(* ===== verification/Bitops.v ===== *)
(** Bit operations on byte arrays: [rfsck-ext/lib/ext2fs/bitops.c] and the inline
    functions of [bitops.h].

    An array of bytes is a list of integers; [bit l n] is the abstract view, bit [n] of the
    array, and the lemmas say what each operation does to it. *)
From Stdlib Require Import ZArith Lia.
From stdpp Require Import base tactics numbers list.
From S2P Require Import Prelude.

Definition byte_at (l : list Z) (i : Z) : Z := l !!! Z.to_nat i.

(** * The operations *)

Definition bit_mask (nr : Z) : Z := Z.shiftl 1 (Z.land nr 7).

(** [ext2fs_set_bit64]: what it returns and the new array. *)
Definition ext2fs_set_bit64 (nr : Z) (l : list Z) : Z * list Z :=
  let i := Z.shiftr nr 3 in
  let mask := bit_mask nr in
  (Z.land mask (byte_at l i), <[Z.to_nat i := u8 (Z.lor (byte_at l i) mask)]> l).

Definition ext2fs_clear_bit64 (nr : Z) (l : list Z) : Z * list Z :=
  let i := Z.shiftr nr 3 in
  let mask := bit_mask nr in
  (Z.land mask (byte_at l i), <[Z.to_nat i := u8 (Z.land (byte_at l i) (Z.lnot mask))]> l).

Definition ext2fs_test_bit64 (nr : Z) (l : list Z) : Z :=
  Z.land (bit_mask nr) (byte_at l (Z.shiftr nr 3)).

(** [ext2fs_fast_set_bit64] and [ext2fs_fast_clear_bit64] return nothing. *)
Definition ext2fs_fast_set_bit64 (nr : Z) (l : list Z) : list Z :=
  let i := Z.shiftr nr 3 in <[Z.to_nat i := u8 (Z.lor (byte_at l i) (Z.shiftl 1 (Z.land nr 7)))]> l.

Definition ext2fs_fast_clear_bit64 (nr : Z) (l : list Z) : list Z :=
  let i := Z.shiftr nr 3 in
  <[Z.to_nat i := u8 (Z.land (byte_at l i) (Z.lnot (Z.shiftl 1 (Z.land nr 7))))]> l.

(** [popcount8] and [popcount32]: sums in parallel, in an [unsigned int]. *)
Definition popcount8 (w : Z) : Z :=
  let res := u32 (w - Z.land (Z.shiftr w 1) 0x55) in
  let res := u32 (Z.land res 0x33 + Z.land (Z.shiftr res 2) 0x33) in
  Z.land (u32 (res + Z.shiftr res 4)) 0x0f.

Definition popcount32 (w : Z) : Z :=
  let res := u32 (w - Z.land (Z.shiftr w 1) 0x55555555) in
  let res := u32 (Z.land res 0x33333333 + Z.land (Z.shiftr res 2) 0x33333333) in
  let res := Z.land (u32 (res + Z.shiftr res 4)) 0x0f0f0f0f in
  let res := u32 (res + Z.shiftr res 8) in
  Z.land (u32 (res + Z.shiftr res 16)) 0xff.

(** [ext2fs_bitcount]: [addr] is the address of the array; the state of each loop is the
    index of the next byte, the number of bytes left and the sum. *)
Fixpoint count_align (fuel : nat) (addr : Z) (l : list Z) (cp nbytes res : Z) : Z * Z * Z :=
  match fuel with
  | O => (cp, nbytes, res)
  | S fuel' =>
      if bool_decide (Z.land (addr + cp) 3 <> 0) && bool_decide (nbytes > 0)
      then count_align fuel' addr l (cp + 1) (nbytes - 1) (u32 (res + popcount8 (byte_at l cp)))
      else (cp, nbytes, res)
  end.

Fixpoint count_words (fuel : nat) (l : list Z) (p nbytes res : Z) : Z * Z * Z :=
  match fuel with
  | O => (p, nbytes, res)
  | S fuel' =>
      if bool_decide (nbytes > 4)
      then count_words fuel' l (p + 4) (nbytes - 4) (u32 (res + popcount32 (le_val (zslice p 4 l))))
      else (p, nbytes, res)
  end.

-------------------------

Write the material above out again, exactly as it reads.

(* ===== verification/Bitops.v ===== *)
(** Bit operations on byte arrays: [rfsck-ext/lib/ext2fs/bitops.c] and the inline
    functions of [bitops.h].

    An array of bytes is a list of integers; [bit l n] is the abstract view, bit [n] of the
    array, and the lemmas say what each operation does to it. *)
From Stdlib Require Import ZArith Lia.
From stdpp Require Import base tactics numbers list.
From S2P Require Import Prelude.

Definition byte_at (l : list Z) (i : Z) : Z := l !!! Z.to_nat i.

(** * The operations *)

Definition bit_mask (nr : Z) : Z := Z.shiftl 1 (Z.land nr 7).

(** [ext2fs_set_bit64]: what it returns and the new array. *)
Definition ext2fs_set_bit64 (nr : Z) (l : list Z) : Z * list Z :=
  let i := Z.shiftr nr 3 in
  let mask := bit_mask nr in
  (Z.land mask (byte_at l i), <[Z.to_nat i := u8 (Z.lor (byte_at l i) mask)]> l).

Definition ext2fs_clear_bit64 (nr : Z) (l : list Z) : Z * list Z :=
  let i := Z.shiftr nr 3 in
  let mask := bit_mask nr in
  (Z.land mask (byte_at l i), <[Z.to_nat i := u8 (Z.land (byte_at l i) (Z.lnot mask))]> l).

Definition ext2fs_test_bit64 (nr : Z) (l : list Z) : Z :=
  Z.land (bit_mask nr) (byte_at l (Z.shiftr nr 3)).

(** [ext2fs_fast_set_bit64] and [ext2fs_fast_clear_bit64] return nothing. *)
Definition ext2fs_fast_set_bit64 (nr : Z) (l : list Z) : list Z :=
  let i := Z.shiftr nr 3 in <[Z.to_nat i := u8 (Z.lor (byte_at l i) (Z.shiftl 1 (Z.land nr 7)))]> l.

Definition ext2fs_fast_clear_bit64 (nr : Z) (l : list Z) : list Z :=
  let i := Z.shiftr nr 3 in
  <[Z.to_nat i := u8 (Z.land (byte_at l i) (Z.lnot (Z.shiftl 1 (Z.land nr 7))))]> l.

(** [popcount8] and [popcount32]: sums in parallel, in an [unsigned int]. *)
Definition popcount8 (w : Z) : Z :=
  let res := u32 (w - Z.land (Z.shiftr w 1) 0x55) in
  let res := u32 (Z.land res 0x33 + Z.land (Z.shiftr res 2) 0x33) in
  Z.land (u32 (res + Z.shiftr res 4)) 0x0f.

Definition popcount32 (w : Z) : Z :=
  let res := u32 (w - Z.land (Z.shiftr w 1) 0x55555555) in
  let res := u32 (Z.land res 0x33333333 + Z.land (Z.shiftr res 2) 0x33333333) in
  let res := Z.land (u32 (res + Z.shiftr res 4)) 0x0f0f0f0f in
  let res := u32 (res + Z.shiftr res 8) in
  Z.land (u32 (res + Z.shiftr res 16)) 0xff.

(** [ext2fs_bitcount]: [addr] is the address of the array; the state of each loop is the
    index of the next byte, the number of bytes left and the sum. *)
Fixpoint count_align (fuel : nat) (addr : Z) (l : list Z) (cp nbytes res : Z) : Z * Z * Z :=
  match fuel with
  | O => (cp, nbytes, res)
  | S fuel' =>
      if bool_decide (Z.land (addr + cp) 3 <> 0) && bool_decide (nbytes > 0)
      then count_align fuel' addr l (cp + 1) (nbytes - 1) (u32 (res + popcount8 (byte_at l cp)))
      else (cp, nbytes, res)
  end.

Fixpoint count_words (fuel : nat) (l : list Z) (p nbytes res : Z) : Z * Z * Z :=
  match fuel with
  | O => (p, nbytes, res)
  | S fuel' =>
      if bool_decide (nbytes > 4)
      then count_words fuel' l (p + 4) (nbytes - 4) (u32 (res + popcount32 (le_val (zslice p 4 l))))
      else (p, nbytes, res)
  end.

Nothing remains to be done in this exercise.